Exercise brief:
Only one stretch of the records below should be repeated. It starts with the line containing "[b; h_x s a1;" and goes on through the line containing "[sstatus] are those", exactly as written.

Materials provided:
---

(* ===== verification/EntryStart.v ===== *)
(** * start.S: from the firmware to [kernel_main]

    The boot hart clears the BSS and enters [kernel_main] on its own stack, with
    the registers the firmware passed; the other harts skip the clearing.  The
    clearing proceeds by bytes up to an 8-byte boundary, then by words, so that a
    BSS that does not end on such a boundary loses up to seven bytes behind it. *)
From stdpp Require Import base numbers list gmap strings.
From Stdlib Require Import ZArith Lia.
From S2P Require Import Prelude Mem Machine State Kernel Boot Asm Entry.

Local Open Scope Z_scope.

Section start.
Context {cfg : Config} {hws : Hardware} {lk : Link}.
Variable c_call : string -> hart -> option hart.
Implicit Types (s st : hart).

Notation at_line n := (drop n start_S) (only parsing).

(** What the clearing of the BSS leaves alone. *)
Definition same_args s st : Prop :=
  h_x st t3 = h_x s t3 /\ h_x st a0 = h_x s a0 /\ h_x st a1 = h_x s a1 /\ h_dev st = h_dev s.

Lemma same_args_refl s : same_args s s.
Proof. done. Qed.

(** [m'] is [m] with zeroes in [[lo, hi)], and nothing changed below [lo] or
    from [hi'] on. *)
Definition cleared (m m' : mem) (lo hi hi' : Z) : Prop :=
  (forall b, lo <= b < hi -> load8 m' b = 0) /\
  (forall b, b < lo \/ hi' <= b -> load8 m' b = load8 m b).

(** The next multiple of 8. *)
Definition round8 (z : Z) : Z := (z + 7) / 8 * 8.

Lemma round8_spec z : z <= round8 z < z + 8 /\ (round8 z) mod 8 = 0.
Proof.
  unfold round8. split; [|by apply Z.mod_mul].
  pose proof (Z.div_mod (z + 7) 8). pose proof (Z.mod_pos_bound (z + 7) 8). lia.
Qed.

Lemma cleared_empty m lo hi hi' : hi <= lo -> cleared m m lo hi hi'.
Proof. intros H. split; [lia|done]. Qed.

(** A step that clears [[lo, mid)], followed by the rest. *)
Lemma cleared_step m m1 m' lo mid hi hi' :
  lo <= mid <= hi' -> cleared m m1 lo mid mid ->
  cleared m1 m' mid hi hi' -> cleared m m' lo hi hi'.
Proof.
  intros Hm [Z1 K1] [Z2 K2]. split.
  - intros b Hb. destruct (decide (mid <= b)); [apply Z2; lia|].
    rewrite K2 by lia. apply Z1. lia.
  - intros b Hb. rewrite K2 by lia. apply K1. lia.
Qed.

Lemma cleared_store8 m a : cleared m (store8 m a 0) a (a + 1) (a + 1).
Proof.
  split; intros b Hb.
  - replace b with a by lia. apply load8_store8_eq.
  - apply load8_store8_ne. lia.
Qed.

Lemma load8_store64_0 m a b : a <= b < a + 8 -> load8 (store64 m a 0) b = 0.
Proof.
  intros Hb. unfold store64.
  replace b with (a + Z.of_nat (Z.to_nat (b - a))) by lia.
  assert (Hi : (Z.to_nat (b - a) < 8)%nat) by lia. revert Hi. generalize (Z.to_nat (b - a)).
  intros i Hi. rewrite (load8_store_bytes _ _ _ i 0); [done|].
  do 8 (destruct i as [|i]; [done|]). lia.
Qed.

Lemma cleared_store64 m a : cleared m (store64 m a 0) a (a + 8) (a + 8).
Proof.
  split; intros b Hb; [by apply load8_store64_0|]. apply load8_store64_ne. lia.
Qed.

(** Nothing left to clear: [bgeu t0, t1, .L_bss_done]. *)
Lemma bss_done n s a :
  step c_call start_S (at_line n) s = inl (at_line 19, s) -> __bss_end <= a ->
  exists st, reaches c_call start_S (at_line n) s (at_line 19) st /\ same_args s st /\
    cleared (h_mem s) (h_mem st) a __bss_end (round8 __bss_end).
Proof.
  intros E H. exists s. split; [|split; [done|by apply cleared_empty]].
  eapply reaches_step; [exact E|apply reaches_refl].
Qed.

(** [.L_bss_aligned] *)
Lemma clear_words n s a :
  h_x s t0 = a -> h_x s t1 = __bss_end -> a mod 8 = 0 -> 0 <= a -> __bss_end + 8 <= 2^64 ->
  __bss_end <= a + 8 * Z.of_nat n ->
  exists st, reaches c_call start_S (at_line 14) s (at_line 19) st /\ same_args s st /\
    cleared (h_mem s) (h_mem st) a __bss_end (round8 __bss_end).
Proof.
  revert s a. induction n as [|n IH]; intros s a E0 E1 Ha Ha0 He Hn;
    destruct (decide (__bss_end <= a)) as [Hge|Hlt]; try lia.
  1, 2: apply (bss_done 14); [|lia]; cbn [step drop start_S]; norm; by rewrite E0, E1, (proj2 (Z.ltb_ge _ _)) by lia.
  set (s2 := set t0 (a + 8) (set_mem (store64 (h_mem s) a 0) s)).
  assert (R : reaches c_call start_S (at_line 14) s (at_line 14) s2).
  { eapply reaches_step.
    { cbn [step drop start_S]. norm. rewrite E0, E1, (proj2 (Z.ltb_lt _ _)) by lia. reflexivity. }
    eapply reaches_exec.
    { rewrite (exec_SD zero 0 t0 s a) by (done || lia). rewrite Z.add_0_r. reflexivity. }
    eapply reaches_exec; [apply (exec_ADDI _ _ _ _ a (a + 8)); [exact E0|lia|lia]|].
    eapply reaches_step; [reflexivity|]. apply reaches_refl. }
  destruct (IH s2 (a + 8)) as (st & R2 & A & C); [done|exact E1| |lia..|].
  { by rewrite Z.add_mod, Ha by lia. }
  exists st. split; [by eapply reaches_trans|]. split; [exact A|].
  eapply cleared_step; [|apply cleared_store64|exact C].
  pose proof (round8_spec __bss_end) as [Hr Hr8].
  pose proof (Z.div_mod a 8). pose proof (Z.div_mod (round8 __bss_end) 8). lia.
Qed.

(** [.L_bss_align], [n] bytes before the boundary. *)
Lemma clear_bytes n s a :
  h_x s t0 = a -> h_x s t1 = __bss_end -> (a + Z.of_nat n) mod 8 = 0 -> (n > 0)%nat ->
  0 <= a -> 0 <= __bss_end -> __bss_end + 8 <= 2^64 ->
  exists st, reaches c_call start_S (at_line 8) s (at_line 19) st /\ same_args s st /\
    cleared (h_mem s) (h_mem st) a __bss_end (round8 __bss_end).
Proof.
  revert s a. induction n as [|n IH]; intros s a E0 E1 Hn H0 Ha He0 He; [lia|].
  destruct (decide (__bss_end <= a)) as [Hge|Hlt].
  { apply (bss_done 8); [|lia]. cbn [step drop start_S]. norm. by rewrite E0, E1, (proj2 (Z.ltb_ge _ _)) by lia. }
  set (s2 := set t2 (Z.land (a + 1) 7) (set t0 (a + 1) (set_mem (store8 (h_mem s) a 0) s))).
  assert (R : reaches c_call start_S (at_line 8) s (at_line 12) s2).
  { eapply reaches_step.
    { cbn [step drop start_S]. norm. rewrite E0, E1, (proj2 (Z.ltb_lt _ _)) by lia. reflexivity. }
    eapply reaches_exec.
    { cbn [exec]. norm. rewrite E0, Z.add_0_r, u64_word by (unfold word; lia). reflexivity. }
    eapply reaches_exec; [apply (exec_ADDI _ _ _ _ a (a + 1)); [exact E0|lia|lia]|].
    eapply reaches_exec; [reflexivity|]. apply reaches_refl. }
  assert (H8 : get s2 t2 = (a + 1) mod 8)
    by (apply (Z.land_ones _ 3); lia).
  assert (exists st, reaches c_call start_S (at_line 12) s2 (at_line 19) st /\ same_args s st /\
    cleared (store8 (h_mem s) a 0) (h_mem st) (a + 1) __bss_end (round8 __bss_end))
    as (st & R2 & A & C).
  { destruct (decide ((a + 1) mod 8 = 0)) as [E8|E8].
    - destruct (clear_words (Z.to_nat __bss_end) s2 (a + 1)) as (st & R2 & A & C); [done|exact E1|lia..|].
      exists st. split; [|done].
      apply (reaches_trans _ _ _ _ (at_line 14) s2); [|exact R2].
      eapply reaches_step.
      { cbn [step drop start_S]. by rewrite H8, E8. }
      eapply reaches_step; [reflexivity|apply reaches_refl].
    - destruct n as [|n]; [by rewrite <- Hn in E8|].
      destruct (IH s2 (a + 1)) as (st & R2 & A & C); [done|exact E1| |lia..|].
      { by replace (a + 1 + Z.of_nat (Datatypes.S n))
          with (a + Z.of_nat (Datatypes.S (Datatypes.S n))) by lia. }
      exists st. split; [|done].
      apply (reaches_trans _ _ _ _ (at_line 8) s2); [|exact R2].
      eapply reaches_step; [|apply reaches_refl].
      cbn [step drop start_S]. by rewrite H8, (proj2 (Z.eqb_neq _ _)). }
  exists st. split; [by eapply reaches_trans|]. split; [exact A|].
  eapply cleared_step; [|apply cleared_store8|exact C].
  pose proof (round8_spec __bss_end). lia.
Qed.

(** [per_hart_start]: the stack of the hart, in [sp] and [sscratch]. *)
Lemma per_hart_start_tails s h :
  h_x s t3 = h -> 0 <= h < MAX_HARTS -> 0 <= addr_g_kstack ->
  addr_g_kstack + MAX_HARTS * KSTACK_SIZE < 2^64 ->
  exists st, exits c_call start_S (at_line 24) s (Tailed "kernel_main" st) /\
    get st sp = cpu_kstack_top h /\ h_c st sscratch = cpu_kstack_top h /\
    same_args s st /\ h_mem st = h_mem s.
Proof.
  intros Eh Hh W1 W2. unfold KSTACK_SIZE in *.
  assert (Hm : h * 4096 + 4096 <= MAX_HARTS * 4096) by nia.
  assert (exists st, reaches c_call start_S (at_line 24) s (at_line 31) st /\
    get st sp = cpu_kstack_top h /\ h_c st sscratch = cpu_kstack_top h /\
    same_args s st /\ h_mem st = h_mem s) as (st & R & H).
  - eexists. split.
    + cbn [drop start_S]. go. go. go. go. go. go. go. apply reaches_refl.
    + norm. rewrite Eh.
      assert (E : u64 (u64 (u64 addr_g_kstack + u64 (h * u64 4096)) + u64 4096) = cpu_kstack_top h).
      { unfold cpu_kstack_top, KSTACK_SIZE. change (u64 4096) with 4096.
        rewrite (u64_word addr_g_kstack), (u64_word (h * 4096)), (u64_word (_ + h * 4096)), u64_word;
          unfold word; lia. }
      unfold KSTACK_SIZE in *. by rewrite E.
  - exists st. split; [|done]. by apply (reaches_exits _ _ _ _ _ _ _ R), exits_done.
Qed.

(** [_start] up to [per_hart_start]. *)
Lemma start_clears s :
  0 <= __bss_start <= __bss_end -> __bss_end + 8 <= 2^64 ->
  exists st, reaches c_call start_S (at_line 1) s (at_line 24) st /\
    h_x st t3 = get s a0 /\ h_x st a0 = h_x s a0 /\ h_x st a1 = h_x s a1 /\
    h_dev st = h_dev s /\
    cleared (h_mem s) (h_mem st) __bss_start __bss_end (round8 __bss_end).
Proof.
  intros Hb He.
  set (s1 := set t2 (Z.land __bss_start 7) (set t1 __bss_end (set t0 __bss_start
               (set sp (u64 __stack_top) (set t3 (get s a0) s))))).
  assert (R1 : reaches c_call start_S (at_line 1) s (at_line 6) s1).
  { unfold s1. cbn [drop start_S]. go. go.
    do 2 (eapply reaches_exec; [cbn [exec]; rewrite u64_word by (unfold word; lia); reflexivity|]).
    go. apply reaches_refl. }
  assert (H8 : get s1 t2 = __bss_start mod 8)
    by (apply (Z.land_ones _ 3); lia).
  assert (exists st, reaches c_call start_S (at_line 6) s1 (at_line 19) st /\ same_args s1 st /\
    cleared (h_mem s1) (h_mem st) __bss_start __bss_end (round8 __bss_end)) as (st & R2 & A & C).
  { destruct (decide (__bss_start mod 8 = 0)) as [E8|E8].
    - destruct (clear_words (Z.to_nat __bss_end) s1 __bss_start) as (st & R2 & A & C); [done|done|lia..|].
      exists st. split; [|done]. apply (reaches_trans _ _ _ _ (at_line 14) s1); [|exact R2].
      eapply reaches_step; [|apply reaches_refl]. cbn [step drop start_S]. 
      by rewrite H8, E8.
    - pose proof (Z.mod_pos_bound __bss_start 8).
      destruct (clear_bytes (Z.to_nat (8 - __bss_start mod 8)) s1 __bss_start)
        as (st & R2 & A & C); [done|done| |lia..|].
      { rewrite Z2Nat.id by lia. pose proof (Z.div_mod __bss_start 8).
        replace (__bss_start + (8 - __bss_start mod 8)) with ((__bss_start / 8 + 1) * 8) by lia.
        by apply Z.mod_mul. }
      exists st. split; [|done]. apply (reaches_trans _ _ _ _ (at_line 8) s1); [|exact R2].
      eapply reaches_step.
      { cbn [step drop start_S]. rewrite H8, (proj2 (Z.eqb_neq _ _)) by done. reflexivity. }
      eapply reaches_step; [reflexivity|apply reaches_refl]. }
  exists st. split; [|split; [|split; [|split; [|split]]]]; try apply A; [|exact C].
  eapply reaches_trans; [exact R1|]. eapply reaches_trans; [exact R2|].
  eapply reaches_step; [reflexivity|apply reaches_refl].
Qed.

(** [sbi_puts_asm]: one DBCN [write_byte] call per character, up to the terminator.
    The firmware preserves every register but [a0] and [a1], which the loop relies on
    for its pointer in [t2].  [puts l a1 a2 a3 a4] is what these calls make of the
    devices, with whatever the other argument registers hold. *)
Fixpoint puts (id : Z) (l : list Z) (x1 x2 x3 x4 : Z) (d : dev) : dev :=
  match l with
  | [] => d
  | b :: l' =>
    let '((_, v), d') := sbi_ecall id SBI_EID_DBCN SBI_FID_DBCN_CONSOLE_WRITE_BYTE
                           [b; x1; x2; x3; x4] d in
    puts id l' (u64 v) x2 x3 x4 d'
  end.

Lemma sbi_puts_asm_writes l : forall s a,
  h_x s t2 = a -> 0 <= a -> a + Z.of_nat (length l) + 1 < 2^64 ->
  load_bytes (h_mem s) a (length l) = l -> Forall (fun b => b <> 0) l ->
  load8 (h_mem s) (a + Z.of_nat (length l)) = 0 ->
  exists st, exits c_call start_S (at_line 35) s (Returned st) /\ h_mem st = h_mem s /\
    h_dev st = puts (h_id s) l (h_x s a1) (h_x s a2) (h_x s a3) (h_x s a4) (h_dev s).
Proof.
  induction l as [|b l IH]; intros s a Ea H0 Ha Hl Hn Hz.
  - simpl in Hz, Ha. rewrite Z.add_0_r in Hz.
    assert (R : reaches c_call start_S (at_line 35) s (at_line 43) (set a0 0 s)).
    { eapply reaches_exec.
      { cbn [exec]. norm. rewrite Ea, Z.add_0_r, u64_word, Hz by (unfold word; lia). reflexivity. }
      eapply reaches_step; [reflexivity|]. apply reaches_refl. }
    exists (set a0 0 s). split; [|done]. by apply (reaches_exits _ _ _ _ _ _ _ R), exits_done.
  - cbn [length load_bytes] in Hl, Ha, Hz. injection Hl as Hb Hl. inversion_clear Hn as [|? ? Hb0 Hn'].
    destruct (sbi_ecall (h_id s) SBI_EID_DBCN SBI_FID_DBCN_CONSOLE_WRITE_BYTE
      [b; h_x s a1; h_x s a2; h_x s a3; h_x s a4] (h_dev s)) as [[e v] d] eqn:Ec.
    set (s2 := set t2 (a + 1) (set_dev d (set a1 (u64 v) (set a0 (u64 e)
      (set a6 (u64 2) (set a7 (u64 1145193294) (set a0 b s))))))).
    assert (R : reaches c_call start_S (at_line 35) s (at_line 35) s2).
    { eapply reaches_exec.
      { cbn [exec]. norm. rewrite Ea, Z.add_0_r, u64_word, Hb by (unfold word; lia). reflexivity. }
      eapply reaches_step.
      { cbn [step drop start_S]. norm. by rewrite (proj2 (Z.eqb_neq b 0)). }
      go. go. eapply reaches_exec.
      { cbn [exec]. norm. change (u64 1145193294) with SBI_EID_DBCN.
        change (u64 2) with SBI_FID_DBCN_CONSOLE_WRITE_BYTE. rewrite Ec. reflexivity. }
      eapply reaches_exec; [apply (exec_ADDI _ _ _ _ a (a + 1)); [exact Ea|lia|lia]|].
      eapply reaches_step; [reflexivity|]. apply reaches_refl. }
    destruct (IH s2 (a + 1)) as (st & He & Em & Ed); [done|lia|lia|exact Hl|done| |].
    { unfold s2. norm. rewrite <- Hz. f_equal. lia. }
    exists st. split; [by apply (reaches_exits _ _ _ _ _ _ _ R)|]. split; [exact Em|].
    rewrite Ed. cbn [puts]. by rewrite Ec.
Qed.

End start.
(** C4: [trap.S] implements the trap entry of the kernel model.  Take a trap in a
    machine state that represents a kernel state whose hart has a frame, and let the
    compiled [trap_entry_c] do what the C function does.  If [trap_entry], given the
    interrupted registers as a frame, returns, then [trap.S] reaches [sret] in a
    machine state that represents the resulting kernel state; registers, [sepc] and
    [sstatus] are those of the frame the hart is to run, and [tp] and [sscratch]
    point at the hart's record.  If [trap_entry] panics or diverges, [trap.S] never
    gets to [sret]; nor does it when the hart has no frame. *)
Theorem trap_entry_refines σ st c :
  trapped σ st c ->
  c_cur_tf c = TF_null \/ is_Some (frame_of σ (c_cur_tf c)) ->
  (forall σ1, upd_tf (c_cur_tf c) (fun _ => saved_frame σ st c) σ = Ret (tt, σ1) ->
    compiled_c rest c_call (c_cur_tf c) σ1) ->
  match trap_entry (saved_frame σ st c) σ with
  | Ret (_, σ') => forall c' f', cpu σ' (k_tp σ') = Some c' -> frame_of σ' (c_cur_tf c') = Some f' ->
      exists n st', enter c_call trap_S "trap_entry" n st = Some (Sret st') /\
        repr rest σ' st' /\ (forall r, get st' r = regs_of_tf f' (addr_cpu (k_tp σ')) r) /\
        h_c st' sepc = f_sepc f' /\ h_c st' sstatus = f_sstatus f' /\
        h_c st' sscratch = addr_cpu (k_tp σ')
  | Panic | Diverge => forall n st', enter c_call trap_S "trap_entry" n st <> Some (Sret st')
  | Undef => True
  end.
Proof.
  intros T Hcur Hcc. pose proof (td_cpu _ _ _ T) as Hc.
  assert (Ee : forall e, exits c_call trap_S (drop 1 trap_S) st e <->
    exists n, enter c_call trap_S "trap_entry" n st = Some e) by (intros e; by apply enter_exits).
  unfold trap_entry, bind at 1, cpu_this, bind at 1, gets at 1, get_cpu. rewrite Hc.
  destruct Hcur as [En|[f0 Hf]].
  { rewrite En, bool_decide_true by done. intros n st' H.
    pose proof (trapped_ready _ _ _ T) as Rd. rewrite En, (ly_null (td_layout _ _ _ T)) in Rd.
    eapply (trap_spins c_call _ _ _ (Sret st') Rd), Ee. by exists n. }
  rewrite bool_decide_false by (intros E; by rewrite E in Hf).
  destruct (trap_reaches_call _ _ _ _ T Hf)
    as (σ1 & st1 & E1 & Hr & R1 & Htp & Hcpu & Ea & Es).
  unfold bind at 1. rewrite E1. specialize (Hcc _ E1 st1 R1 Ea). rewrite Htp in Hcc. specialize (Hcc Es).
  unfold bind. destruct (trap_entry_c (c_cur_tf c) σ1) as [[next σ2]| | |] eqn:E2; [| |done|].
  2, 3: intros n st' H; assert (X : exits c_call trap_S trap_call st1 (Sret st'))
    by (apply (reaches_exits _ _ _ _ _ _ _ Hr), Ee; by exists n);
    assert (Y : exits c_call trap_S trap_call st1 Lost)
    by (apply exits_done; cbn [step trap_call drop trap_S]; by rewrite Hcc);
    by pose proof (exits_det _ _ _ _ _ _ X Y).
  destruct Hcc as (st2 & Ecall & R2 & Ea2).
  destruct (upd_cpu_this (c_set_cur_tf next) σ2) as [[[] σ3]| | |] eqn:E3; try done.
  2, 3: revert E3; unfold upd_cpu_this, bind, gets, upd_cpu; by destruct (cpu σ2 (k_tp σ2)).
  intros c' f' Hc' Hf'.
  assert (exists c2, cpu σ2 (k_tp σ2) = Some c2) as [c2 Hc2].
  { revert E3. unfold upd_cpu_this, bind, gets, upd_cpu. destruct (cpu σ2 (k_tp σ2)); [by eexists|done]. }
  destruct (upd_cur_tf_spec _ _ next Hc2) as (σ3' & E3' & Htp3 & _ & _ & Hfr3 & Hcpu3).
  rewrite E3 in E3'. injection E3' as <-. rewrite Htp3 in Hc' |- *.
  rewrite Hcpu3, decide_True in Hc' by done. injection Hc' as <-. simpl in Hf'.
  pose proof Hf' as Hf2. rewrite Hfr3 in Hf2. pose proof (frame_valid _ _ _ _ _ R2 Hf2) as Hv.
  pose proof T as [L S _ _ _ _].
  destruct (cpu_object rest L S _ (rp_harts _ _ _ R2 _ _ Hc2)) as ((A0 & A8 & A1) & _).
  destruct (trap_resumes c_call st2 (addr_cpu (k_tp σ2)) (addr_tf next))
    as (st3 & He & [G1 G2 G3 G4] & Em & Ed & _);
    [by apply R2|repeat split; [done|done|lia]|done|by apply (ly_frame L)|].
  assert (R3 : repr rest σ3 st3).
  { eapply (repr_next rest L S σ2 st2); try done. rewrite G4. symmetry. apply R2. }
  pose proof (rp_frame _ _ _ R3 _ _ Hf') as Hrf. rewrite Hrf in G1, G2, G3.
  destruct (proj1 (Ee (Sret st3))) as [n Hn].
  { eapply reaches_exits; [eapply reaches_trans; [exact Hr|by apply call_returns]|exact He]. }
  exists n, st3. done.
Qed.

End refine.

Section switch.
Context {hws : Hardware}.
Variable c_call : string -> hart -> option hart.
Implicit Types (s : hart).

(** [s'] runs the thread interrupted in [s]: at [pc], with [v] in [a0], on the hart
    whose record is at [cpu]. *)
Definition same_thread s s' (cpu pc v : Z) : Prop :=
  (forall r, get s' r = match r with tp => cpu | a0 => v | r => get s r end) /\
  h_c s' sepc = pc /\ h_c s' sstatus = h_c s sstatus.

Lemma resumes_same_thread s s' cpu cpu' pad p pc v :
  resumes s' cpu' p ->
  read_tf (h_mem s') p = f_set_sepc pc (f_set_a0 v (tf_of_hart s cpu pad)) ->
  same_thread s s' cpu' pc v.
Proof.
  intros [Hr Hpc Hst _] E. rewrite E in Hr, Hpc, Hst. split; [|done].
  intros r. rewrite Hr. by destruct r.
Qed.

(** C5: a context switch preserves the registers.  The trap entry stores the
    registers and trap CSRs of the interrupted code in the frame at [p], and calls
    [trap_entry_c] with [p] on the 32-byte-reduced stack of the hart.  Whenever, on any
    hart, [trap_entry_c] returns [p] or [arch_first_switch(p)] is called, and the
    frame is as it was saved except for the program counter and [a0], the interrupted
    code goes on with every register it had, [tp] excepted. *)
Theorem saved_thread_resumes s cpu top p :
  trap_ready s cpu top p -> frame_ready cpu top p ->
  exists s1, reaches c_call trap_S (drop 1 trap_S) s trap_call s1 /\
    get s1 a0 = p /\ get s1 sp = top - 32 /\
    read_tf (h_mem s1) p = tf_of_hart s cpu (load64 (h_mem s) (p + 280)) /\
    (forall a, outside p 288 a -> outside (top - 32) 32 a -> load8 (h_mem s1) a = load8 (h_mem s) a) /\
    forall s2 cpu2 pc v, object 16 cpu2 -> apart p 288 cpu2 16 -> get s2 a0 = p ->
      read_tf (h_mem s2) p = f_set_sepc pc (f_set_a0 v (read_tf (h_mem s1) p)) ->
      (h_c s2 sscratch = cpu2 -> exists s3,
         exits c_call trap_S trap_return s2 (Sret s3) /\ same_thread s s3 cpu2 pc v) /\
      (get s2 tp = cpu2 -> exists n s3,
         enter c_call arch_first_switch_S "arch_first_switch" n s2 = Some (Sret s3) /\
         same_thread s s3 cpu2 pc v).
Proof.
  intros Rd Fd. destruct (trap_saves c_call _ _ _ _ Rd Fd) as (s1 & Hr & E0 & Es & _ & _ & _ & Em).
  assert (Esv : read_tf (h_mem s1) p = tf_of_hart s cpu (load64 (h_mem s) (p + 280))).
  { rewrite Em. apply read_saved_frame; [apply Rd| |apply Fd]. destruct Rd as [_ _ []]. unfold word. lia. }
  exists s1. split; [done|]. split; [done|]. split; [done|]. split; [done|]. split.
  { intros a O1 O2. by rewrite Em, (load8_store_words 288), (load8_store_words 32). }
  intros s2 cpu2 pc v Ho Ha Ea Ef. rewrite Esv in Ef.
  assert (Hkeep : read_tf (store64 (h_mem s2) (cpu2 + 8) p) p = read_tf (h_mem s2) p).
  { apply read_tf_ext. intros i Hi. apply load8_store64_ne. unfold apart in Ha. lia. }
  split; intros Ec.
  - destruct (trap_resumes c_call s2 cpu2 p Ec Ho Ea (fr_obj _ _ _ Fd)) as (s3 & He & Hres & E3 & _).
    exists s3. split; [done|]. eapply resumes_same_thread; [done|]. by rewrite E3, Hkeep.
  - destruct (first_switch_resumes c_call s2 cpu2 p Ec Ho Ea (fr_obj _ _ _ Fd))
      as (s3 & [n He] & Hres & E3 & _).
    exists n, s3. split; [exact He|]. eapply resumes_same_thread; [done|]. by rewrite E3, Hkeep.
Qed.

---

Task solution:
      [b; h_x s a1; h_x s a2; h_x s a3; h_x s a4] (h_dev s)) as [[e v] d] eqn:Ec.
    set (s2 := set t2 (a + 1) (set_dev d (set a1 (u64 v) (set a0 (u64 e)
      (set a6 (u64 2) (set a7 (u64 1145193294) (set a0 b s))))))).
    assert (R : reaches c_call start_S (at_line 35) s (at_line 35) s2).
    { eapply reaches_exec.
      { cbn [exec]. norm. rewrite Ea, Z.add_0_r, u64_word, Hb by (unfold word; lia). reflexivity. }
      eapply reaches_step.
      { cbn [step drop start_S]. norm. by rewrite (proj2 (Z.eqb_neq b 0)). }
      go. go. eapply reaches_exec.
      { cbn [exec]. norm. change (u64 1145193294) with SBI_EID_DBCN.
        change (u64 2) with SBI_FID_DBCN_CONSOLE_WRITE_BYTE. rewrite Ec. reflexivity. }
      eapply reaches_exec; [apply (exec_ADDI _ _ _ _ a (a + 1)); [exact Ea|lia|lia]|].
      eapply reaches_step; [reflexivity|]. apply reaches_refl. }
    destruct (IH s2 (a + 1)) as (st & He & Em & Ed); [done|lia|lia|exact Hl|done| |].
    { unfold s2. norm. rewrite <- Hz. f_equal. lia. }
    exists st. split; [by apply (reaches_exits _ _ _ _ _ _ _ R)|]. split; [exact Em|].
    rewrite Ed. cbn [puts]. by rewrite Ec.
Qed.

End start.
(** C4: [trap.S] implements the trap entry of the kernel model.  Take a trap in a
    machine state that represents a kernel state whose hart has a frame, and let the
    compiled [trap_entry_c] do what the C function does.  If [trap_entry], given the
    interrupted registers as a frame, returns, then [trap.S] reaches [sret] in a
    machine state that represents the resulting kernel state; registers, [sepc] and
    [sstatus] are those of the frame the hart is to run, and [tp] and [sscratch]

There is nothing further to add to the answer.